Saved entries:

Content starts

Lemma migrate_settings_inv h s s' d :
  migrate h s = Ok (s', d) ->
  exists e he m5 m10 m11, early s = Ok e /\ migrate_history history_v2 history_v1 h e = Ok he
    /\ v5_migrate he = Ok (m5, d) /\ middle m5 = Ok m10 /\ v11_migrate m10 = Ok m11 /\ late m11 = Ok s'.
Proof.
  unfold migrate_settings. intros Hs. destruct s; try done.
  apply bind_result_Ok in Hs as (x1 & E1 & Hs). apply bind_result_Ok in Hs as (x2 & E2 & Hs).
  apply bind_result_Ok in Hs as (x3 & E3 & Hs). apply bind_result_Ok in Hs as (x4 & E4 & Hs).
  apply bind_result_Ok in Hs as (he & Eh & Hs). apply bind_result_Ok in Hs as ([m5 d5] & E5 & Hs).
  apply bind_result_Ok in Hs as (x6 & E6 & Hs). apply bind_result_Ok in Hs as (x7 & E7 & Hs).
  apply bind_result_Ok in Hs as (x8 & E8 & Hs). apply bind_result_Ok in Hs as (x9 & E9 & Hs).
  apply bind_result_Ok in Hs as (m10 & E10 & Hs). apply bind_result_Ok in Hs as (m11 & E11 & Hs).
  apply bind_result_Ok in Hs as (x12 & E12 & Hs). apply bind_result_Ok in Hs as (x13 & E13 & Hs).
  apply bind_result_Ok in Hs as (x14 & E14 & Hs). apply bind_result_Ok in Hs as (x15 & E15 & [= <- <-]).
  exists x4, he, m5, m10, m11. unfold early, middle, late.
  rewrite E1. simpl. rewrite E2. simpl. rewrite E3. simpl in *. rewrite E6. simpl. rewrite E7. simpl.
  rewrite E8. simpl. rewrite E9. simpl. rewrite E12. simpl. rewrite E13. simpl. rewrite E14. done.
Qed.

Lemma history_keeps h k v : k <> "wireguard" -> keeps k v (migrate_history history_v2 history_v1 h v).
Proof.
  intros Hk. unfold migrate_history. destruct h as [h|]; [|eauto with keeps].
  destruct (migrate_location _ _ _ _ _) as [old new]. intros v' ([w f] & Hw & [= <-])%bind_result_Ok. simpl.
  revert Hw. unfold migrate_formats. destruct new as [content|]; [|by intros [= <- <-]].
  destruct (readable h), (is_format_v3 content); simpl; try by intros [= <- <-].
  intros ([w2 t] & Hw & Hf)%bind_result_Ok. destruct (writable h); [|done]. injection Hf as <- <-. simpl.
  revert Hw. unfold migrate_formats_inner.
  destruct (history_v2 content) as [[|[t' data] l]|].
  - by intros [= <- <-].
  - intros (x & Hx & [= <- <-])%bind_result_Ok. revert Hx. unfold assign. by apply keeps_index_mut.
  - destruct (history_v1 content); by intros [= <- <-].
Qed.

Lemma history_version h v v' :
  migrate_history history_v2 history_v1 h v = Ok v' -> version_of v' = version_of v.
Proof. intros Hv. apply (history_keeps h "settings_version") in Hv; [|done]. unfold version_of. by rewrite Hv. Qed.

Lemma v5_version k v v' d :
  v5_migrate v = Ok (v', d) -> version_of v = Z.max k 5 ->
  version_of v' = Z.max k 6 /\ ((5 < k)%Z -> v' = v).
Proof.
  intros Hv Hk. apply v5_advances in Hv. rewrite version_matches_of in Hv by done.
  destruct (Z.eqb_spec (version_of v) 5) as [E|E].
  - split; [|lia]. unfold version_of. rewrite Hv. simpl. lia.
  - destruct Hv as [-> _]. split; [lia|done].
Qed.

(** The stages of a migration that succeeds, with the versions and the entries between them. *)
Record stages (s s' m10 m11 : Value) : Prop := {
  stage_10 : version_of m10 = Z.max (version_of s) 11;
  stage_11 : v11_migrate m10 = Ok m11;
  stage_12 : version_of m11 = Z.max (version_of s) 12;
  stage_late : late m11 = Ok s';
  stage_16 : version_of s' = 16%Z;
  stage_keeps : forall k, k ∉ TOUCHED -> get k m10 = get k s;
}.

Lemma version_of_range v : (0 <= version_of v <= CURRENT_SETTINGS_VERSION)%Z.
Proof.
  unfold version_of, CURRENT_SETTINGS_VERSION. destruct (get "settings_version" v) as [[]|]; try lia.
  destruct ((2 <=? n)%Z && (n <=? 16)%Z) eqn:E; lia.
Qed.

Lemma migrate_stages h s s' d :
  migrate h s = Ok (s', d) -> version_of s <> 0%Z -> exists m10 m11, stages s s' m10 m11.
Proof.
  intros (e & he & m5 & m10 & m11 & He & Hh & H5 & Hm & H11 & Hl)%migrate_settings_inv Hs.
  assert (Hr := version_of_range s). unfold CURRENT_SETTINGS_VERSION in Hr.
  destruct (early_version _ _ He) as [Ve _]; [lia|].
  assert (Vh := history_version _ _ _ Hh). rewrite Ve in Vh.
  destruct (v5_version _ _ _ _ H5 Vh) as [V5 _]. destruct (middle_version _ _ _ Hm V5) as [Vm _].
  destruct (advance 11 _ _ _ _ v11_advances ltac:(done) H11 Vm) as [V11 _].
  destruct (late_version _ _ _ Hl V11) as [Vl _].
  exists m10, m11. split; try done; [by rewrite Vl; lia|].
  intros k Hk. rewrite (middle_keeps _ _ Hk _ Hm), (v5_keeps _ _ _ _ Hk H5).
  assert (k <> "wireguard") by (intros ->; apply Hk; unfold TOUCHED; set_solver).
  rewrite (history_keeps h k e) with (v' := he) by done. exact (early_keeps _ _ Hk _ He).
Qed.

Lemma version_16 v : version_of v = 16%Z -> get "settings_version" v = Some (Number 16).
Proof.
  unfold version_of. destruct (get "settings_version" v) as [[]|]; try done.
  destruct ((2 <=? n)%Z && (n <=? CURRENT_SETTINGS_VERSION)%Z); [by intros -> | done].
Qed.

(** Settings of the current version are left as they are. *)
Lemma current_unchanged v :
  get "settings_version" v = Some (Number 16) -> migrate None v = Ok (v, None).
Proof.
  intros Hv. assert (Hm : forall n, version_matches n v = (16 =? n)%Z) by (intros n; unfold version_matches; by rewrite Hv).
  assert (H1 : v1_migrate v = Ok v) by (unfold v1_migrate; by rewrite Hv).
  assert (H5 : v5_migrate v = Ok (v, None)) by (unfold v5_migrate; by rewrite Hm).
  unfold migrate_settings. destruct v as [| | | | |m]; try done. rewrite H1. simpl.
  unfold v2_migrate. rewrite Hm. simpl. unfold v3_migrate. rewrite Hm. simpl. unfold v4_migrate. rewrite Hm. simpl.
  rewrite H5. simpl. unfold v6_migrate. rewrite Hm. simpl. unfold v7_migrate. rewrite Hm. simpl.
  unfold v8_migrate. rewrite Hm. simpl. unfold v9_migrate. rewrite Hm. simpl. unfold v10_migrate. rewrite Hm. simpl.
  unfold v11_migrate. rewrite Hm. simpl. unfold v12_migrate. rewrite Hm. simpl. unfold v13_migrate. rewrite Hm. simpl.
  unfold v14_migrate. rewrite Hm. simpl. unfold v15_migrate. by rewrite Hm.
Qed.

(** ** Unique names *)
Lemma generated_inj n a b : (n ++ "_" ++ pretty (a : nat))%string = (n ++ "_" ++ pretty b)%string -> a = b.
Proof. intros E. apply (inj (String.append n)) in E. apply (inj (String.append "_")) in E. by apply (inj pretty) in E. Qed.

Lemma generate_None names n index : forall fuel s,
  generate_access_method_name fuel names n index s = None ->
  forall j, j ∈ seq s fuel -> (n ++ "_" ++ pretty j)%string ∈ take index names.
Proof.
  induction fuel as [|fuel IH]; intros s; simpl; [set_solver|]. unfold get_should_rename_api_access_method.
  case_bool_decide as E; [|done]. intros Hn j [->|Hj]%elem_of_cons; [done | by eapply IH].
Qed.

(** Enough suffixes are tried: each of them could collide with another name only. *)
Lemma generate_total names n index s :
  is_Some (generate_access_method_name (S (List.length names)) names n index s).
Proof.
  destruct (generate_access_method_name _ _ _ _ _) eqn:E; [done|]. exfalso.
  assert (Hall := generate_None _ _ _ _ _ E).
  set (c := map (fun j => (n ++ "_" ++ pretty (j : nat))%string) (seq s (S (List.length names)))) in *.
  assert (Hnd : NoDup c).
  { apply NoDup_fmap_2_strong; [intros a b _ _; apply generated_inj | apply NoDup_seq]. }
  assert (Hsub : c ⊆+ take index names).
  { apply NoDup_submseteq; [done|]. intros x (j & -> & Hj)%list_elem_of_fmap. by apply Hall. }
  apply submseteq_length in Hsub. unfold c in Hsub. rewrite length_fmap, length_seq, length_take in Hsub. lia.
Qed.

Content ends

▶ Brief: List every line above that holds the word "TOUCHED".

▶ Solved exercise:
  stage_keeps : forall k, k ∉ TOUCHED -> get k m10 = get k s;
  assert (k <> "wireguard") by (intros ->; apply Hk; unfold TOUCHED; set_solver).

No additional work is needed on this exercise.